PC Agent-E is a highly efficient intelligent agent training framework jointly developed by Shanghai Jiao Tong University and SII. Using only 312 human-annotated computer usage trajectories, the framework leverages the Claude 3.7 Sonnet model to synthesize diverse action decisions, significantly improving data quality. The framework consists of four key components: trajectory collection, thought chain completion, trajectory augmentation, and agent training. PC Agent-E achieves a 241% performance improvement on the WindowsAgentArena-V2 benchmark, surpassing Claude 3.7 Sonnet’s extended thinking mode, making it the new state-of-the-art (SOTA) open-source PC agent for Windows systems.
Key Features of PC Agent-E
-
Efficient Training: Requires only 312 human-labeled trajectories and enhances model performance through data augmentation.
-
Cross-Platform Generalization: Demonstrates strong cross-platform capabilities in the OSWorld benchmark, adaptable to different operating systems.
-
Task Execution: Capable of performing various complex tasks such as file operations, software usage, and web browsing.
-
Data Augmentation: Synthesizes diverse action decisions to enrich trajectory data and improve model generalization.

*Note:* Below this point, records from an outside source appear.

Inductive TransactionProcessorError :=
  | AccountNotFound | InsufficientFundsForFee | DuplicateSignature | LastIdNotFound
  | SignatureNotFound | LedgerVerificationFailed | UnbalancedTransaction
  | ResultWithNegativeTokens | UnknownContractId | ModifiedContractId
  | ExternalAccountTokenSpend | ProgramRuntimeError.

#[export] Instance TransactionProcessorError_eq_dec : EqDecision TransactionProcessorError.
Proof. solve_decision. Defined.

Abbreviation Res A := (result A TransactionProcessorError).
Abbreviation SignatureStatusMap := (gmap Signature (Res unit)).

Record ErrorCounters := mk_counters {
  account_not_found_validator : Z;
  account_not_found_leader : Z;
  account_not_found_vote : Z }.
Definition ErrorCounters_default : ErrorCounters := mk_counters 0 0 0.

(** The tic-tac-toe programs the processor dispatches to are not part of the
    sources: each is an id and an update of the accounts that may fail. *)
Class Games := {
  TicTacToe_check_id : Pubkey -> bool;
  TicTacToe_process : Transaction -> list Account -> outcome (list Account * bool);
  Dashboard_check_id : Pubkey -> bool;
  Dashboard_process : Transaction -> list Account -> outcome (list Account * bool) }.

Record TransactionProcessor `{Libloading} := mk_tp {
  tp_accounts : gmap Pubkey Account;
  tp_last_ids : list Hash;                                        (* VecDeque *)
  tp_last_ids_sigs : gmap Hash (SignatureStatusMap * Z);
  tp_transaction_count : Z;                                       (* AtomicUsize *)
  tp_is_leader : bool;
  tp_finality_time : Z;                                           (* AtomicUsize *)
  tp_loaded_contracts : gmap Pubkey DynamicProgram }.

Section Fields.
Context `{Libloading}.

Definition set_accounts (m : gmap Pubkey Account) (tp : TransactionProcessor) : TransactionProcessor :=
  mk_tp _ m (tp_last_ids tp) (tp_last_ids_sigs tp) (tp_transaction_count tp) (tp_is_leader tp)
    (tp_finality_time tp) (tp_loaded_contracts tp).
Definition set_ids (ids : list Hash) (sigs : gmap Hash (SignatureStatusMap * Z))
    (tp : TransactionProcessor) : TransactionProcessor :=
  mk_tp _ (tp_accounts tp) ids sigs (tp_transaction_count tp) (tp_is_leader tp)
    (tp_finality_time tp) (tp_loaded_contracts tp).
Definition set_sigs (sigs : gmap Hash (SignatureStatusMap * Z)) (tp : TransactionProcessor)
    : TransactionProcessor := set_ids (tp_last_ids tp) sigs tp.
Definition set_count (n : Z) (tp : TransactionProcessor) : TransactionProcessor :=
  mk_tp _ (tp_accounts tp) (tp_last_ids tp) (tp_last_ids_sigs tp) n (tp_is_leader tp)
    (tp_finality_time tp) (tp_loaded_contracts tp).
Definition set_contracts (lp : gmap Pubkey DynamicProgram) (tp : TransactionProcessor)
    : TransactionProcessor :=
  mk_tp _ (tp_accounts tp) (tp_last_ids tp) (tp_last_ids_sigs tp) (tp_transaction_count tp)
    (tp_is_leader tp) (tp_finality_time tp) lp.

Definition new_default (is_leader : bool) : TransactionProcessor :=
  mk_tp _ ∅ [] ∅ 0 is_leader u64_max ∅.

Definition finality (tp : TransactionProcessor) : Z := tp_finality_time tp.
Definition set_finality (n : Z) (tp : TransactionProcessor) : TransactionProcessor :=
  mk_tp _ (tp_accounts tp) (tp_last_ids tp) (tp_last_ids_sigs tp) (tp_transaction_count tp)
    (tp_is_leader tp) n (tp_loaded_contracts tp).
End Fields.

(** ** Signatures and entry ids *)

Section Signatures.
Context `{Libloading}.

Definition last_id (tp : TransactionProcessor) : outcome Hash := unwrap (last (tp_last_ids tp)).

Definition reserve_signature (signatures : SignatureStatusMap) (sg : Signature)
    : SignatureStatusMap * Res unit :=
  match signatures !! sg with
  | Some _ => (signatures, Err DuplicateSignature)
  | None => (<[sg := Ok tt]> signatures, Ok tt)
  end.

Definition clear_signatures (tp : TransactionProcessor) : TransactionProcessor :=
  set_sigs ((fun e : SignatureStatusMap * Z => (∅, e.2)) <$> tp_last_ids_sigs tp) tp.

Definition reserve_signature_with_last_id (tp : TransactionProcessor) (sg : Signature) (id : Hash)
    : TransactionProcessor * Res unit :=
  match tp_last_ids_sigs tp !! id with
  | Some (signatures, ts) =>
      let '(signatures', r) := reserve_signature signatures sg in
      (set_sigs (<[id := (signatures', ts)]> (tp_last_ids_sigs tp)) tp, r)
  | None => (tp, Err LastIdNotFound)
  end.

Definition update_signature_status (signatures : SignatureStatusMap) (sg : Signature) (r : Res unit)
    : SignatureStatusMap := <[sg := r]> signatures.

Definition update_signature_status_with_last_id (tp : TransactionProcessor) (sg : Signature)
    (r : Res unit) (id : Hash) : TransactionProcessor :=
  match tp_last_ids_sigs tp !! id with
  | Some (signatures, ts) =>
      set_sigs (<[id := (update_signature_status signatures sg r, ts)]> (tp_last_ids_sigs tp)) tp
  | None => tp
  end.

(** [res[i]] for each transaction. *)
Fixpoint update_transaction_statuses (tp : TransactionProcessor) (txs : list Transaction)
    (res : list (Res unit)) : outcome TransactionProcessor :=
  match txs, res with
  | [], _ => Ret tp
  | _ :: _, [] => Panic
  | tx :: txs', r :: res' =>
      update_transaction_statuses
        (update_signature_status_with_last_id tp (tx_signature tx) r (tx_last_id tx)) txs' res'
  end.

Definition count_valid_ids (tp : TransactionProcessor) (ids : list Hash) : list (nat * Z) :=
  concat (imap (fun i id => match tp_last_ids_sigs tp !! id with
                            | Some e => [(i, e.2)] | None => [] end) ids).

(** [register_entry_id]; [now] is what [timestamp()] returned. *)
Definition register_entry_id (tp : TransactionProcessor) (id : Hash) (now : Z) : TransactionProcessor :=
  let '(ids, sigs) :=
    if (MAX_ENTRY_IDS <=? length (tp_last_ids tp))%nat then
      match tp_last_ids tp with
      | front :: rest => (rest, delete front (tp_last_ids_sigs tp))
      | [] => ([], tp_last_ids_sigs tp)
      end
    else (tp_last_ids tp, tp_last_ids_sigs tp) in
  set_ids (ids ++ [id]) (<[id := (∅, now)]> sigs) tp.

(** [get_signature_status]; [order] is the order the hash map is walked in. *)
Fixpoint signature_status_in (sigs : gmap Hash (SignatureStatusMap * Z)) (order : list Hash)
    (sg : Signature) : Res unit :=
  match order with
  | [] => Err SignatureNotFound
  | h :: rest =>
      match sigs !! h ≫= (fun e => e.1 !! sg) with
      | Some r => r
      | None => signature_status_in sigs rest sg
      end
  end.
Definition get_signature_status (tp : TransactionProcessor) (order : list Hash) (sg : Signature)
    : Res unit := signature_status_in (tp_last_ids_sigs tp) order sg.
Definition has_signature (tp : TransactionProcessor) (order : list Hash) (sg : Signature) : bool :=
  match get_signature_status tp order sg with Err SignatureNotFound => false | _ => true end.
End Signatures.

(** ** Execution *)

Section Execution.
Context `{Profile} `{Libloading} `{!Games} `{Bincode SystemInstruction} `{Bincode Instruction}
  `{Bincode FinPlanState} `{Bincode U64} `{Bincode StorageInstruction}.

(** [apply_payment]. *)
Definition apply_payment (p : Payment) (a : Account) : outcome Account :=
  t ← i64_add (tokens a) (pay_tokens p); Ret (set_tokens t a).

Definition new_from_deposit (deposit : Payment) : outcome TransactionProcessor :=
  a ← apply_payment deposit Account_default;
  Ret (set_accounts {[ pay_to deposit := a ]} (new_default true)).

(** [load_account]: the loaded accounts, the processor with the signature
    reserved, and the counters. *)
Definition load_account (tp : TransactionProcessor) (tx : Transaction) (accounts : gmap Pubkey Account)
    (ec : ErrorCounters) : outcome (Res (list Account) * TransactionProcessor * ErrorCounters) :=
  k0 ← index (tx_keys tx) 0;
  match accounts !! k0 with
  | None =>
      let ec1 := if negb (tp_is_leader tp)
                 then mk_counters (account_not_found_validator ec + 1) (account_not_found_leader ec)
                        (account_not_found_vote ec)
                 else mk_counters (account_not_found_validator ec) (account_not_found_leader ec + 1)
                        (account_not_found_vote ec) in
      ec2 ← (if FinPlan_check_id (tx_program_id tx) then
               Ret (match tx_instruction tx with
                    | Some (NewVote _) => mk_counters (account_not_found_validator ec1)
                        (account_not_found_leader ec1) (account_not_found_vote ec1 + 1)
                    | _ => ec1
                    end)
             else Ret ec1);
      Ret (Err AccountNotFound, tp, ec2)
  | Some a0 =>
      if tokens a0 <? tx_fee tx then Ret (Err InsufficientFundsForFee, tp, ec)
      else
        let called_accounts := (fun k => default Account_default (accounts !! k)) <$> tx_keys tx in
        let '(tp1, r) := reserve_signature_with_last_id tp (tx_signature tx) (tx_last_id tx) in
        match r with
        | Err e => Ret (Err e, tp1, ec)
        | Ok _ =>
            c0 ← index called_accounts 0;
            t ← i64_sub (tokens c0) (tx_fee tx);
            accs ← update called_accounts 0 (set_tokens t);
            Ret (Ok accs, tp1, ec)
        end
  end.

Fixpoint load_accounts (tp : TransactionProcessor) (txs : list Transaction)
    (accounts : gmap Pubkey Account) (ec : ErrorCounters)
    : outcome (list (Res (list Account)) * TransactionProcessor * ErrorCounters) :=
  match txs with
  | [] => Ret ([], tp, ec)
  | tx :: rest =>
      '(r, tp1, ec1) ← load_account tp tx accounts ec;
      '(rs, tp2, ec2) ← load_accounts tp1 rest accounts ec1;
      Ret (r :: rs, tp2, ec2)
  end.

Definition verify_transaction (tx : Transaction) (pre_program_id : Pubkey) (pre_tokens : Z)
    (account : Account) : Res unit :=
  if negb (bool_decide (pre_program_id = program_id account) ||
           (System_check_id (tx_program_id tx) && System_check_id pre_program_id))
  then Err ModifiedContractId
  else if negb (bool_decide (tx_program_id tx = program_id account)) && (tokens account <? pre_tokens)
  then Err ExternalAccountTokenSpend
  else if tokens account <? 0 then Err ResultWithNegativeTokens
  else Ok tt.

Fixpoint verify_accounts (tx : Transaction) (pre_data : list (Pubkey * Z)) (accounts : list Account)
    : Res unit :=
  match pre_data, accounts with
  | (pid, t) :: pre', a :: accs' =>
      match verify_transaction tx pid t a with
      | Ok _ => verify_accounts tx pre' accs'
      | Err e => Err e
      end
  | _, _ => Ok tt
  end.

(** [loaded_contract]: [None] when no program is loaded under the id. *)
Definition loaded_contract (lp : gmap Pubkey DynamicProgram) (tx : Transaction) (accounts : list Account)
    : outcome (option (list Account)) :=
  match lp !! tx_program_id tx with
  | Some dc =>
      written ← DynamicProgram_call dc (zip (tx_keys tx) accounts) (tx_userdata tx);
      Ret (Some (write_back accounts written))
  | None => Ret None
  end.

Technical Principles of PC Agent-E
-
Trajectory Collection: Uses the PC Tracker tool to record human operation trajectories, including task descriptions, screen captures, and keyboard/mouse actions. A simple annotation process collects a small but high-quality set of human demonstrations.
-
Thought Completion: Employs the Claude 3.7 Sonnet model to supplement each action step with underlying reasoning. Given the task description, action history, and current state, the model generates human-like chains of thought.
-
Trajectory Boost: Generates multiple action decisions for each trajectory step using the Claude 3.7 Sonnet model. This captures task diversity and enriches the dataset.
-
Agent Training: Trains on the open-source Qwen2.5-VL-72B model using a streamlined end-to-end framework that ensures effective learning and execution.
-
Evaluation and Validation: Performance is validated on benchmarks like WindowsAgentArena-V2 and OSWorld. By adjusting the number of synthesized actions, the framework verifies the critical impact of trajectory augmentation on performance.
Project Links for PC Agent-E
-
Project Website: https://gair-nlp.github.io/PC-Agent-E/
-
GitHub Repository: https://github.com/GAIR-NLP/PC-Agent-E
-
HuggingFace Model Hub: https://huggingface.co/henryhe0123/PC-Agent-E
-
arXiv Technical Paper: https://arxiv.org/pdf/2505.13909
Application Scenarios for PC Agent-E
-
Office Automation: Automatically completes tasks such as document editing and data analysis to improve office productivity.
-
Software Testing: Simulates user operations to detect bugs and issues, enhancing software quality.
-
Educational Assistance: Serves as a virtual teaching assistant to help students complete computer tasks and provide real-time guidance.
-
Assistive Technology for the Disabled: Offers support functionalities to make computer usage more accessible for individuals with disabilities.
-
Cross-Platform Compatibility: Enables seamless task execution across different operating systems.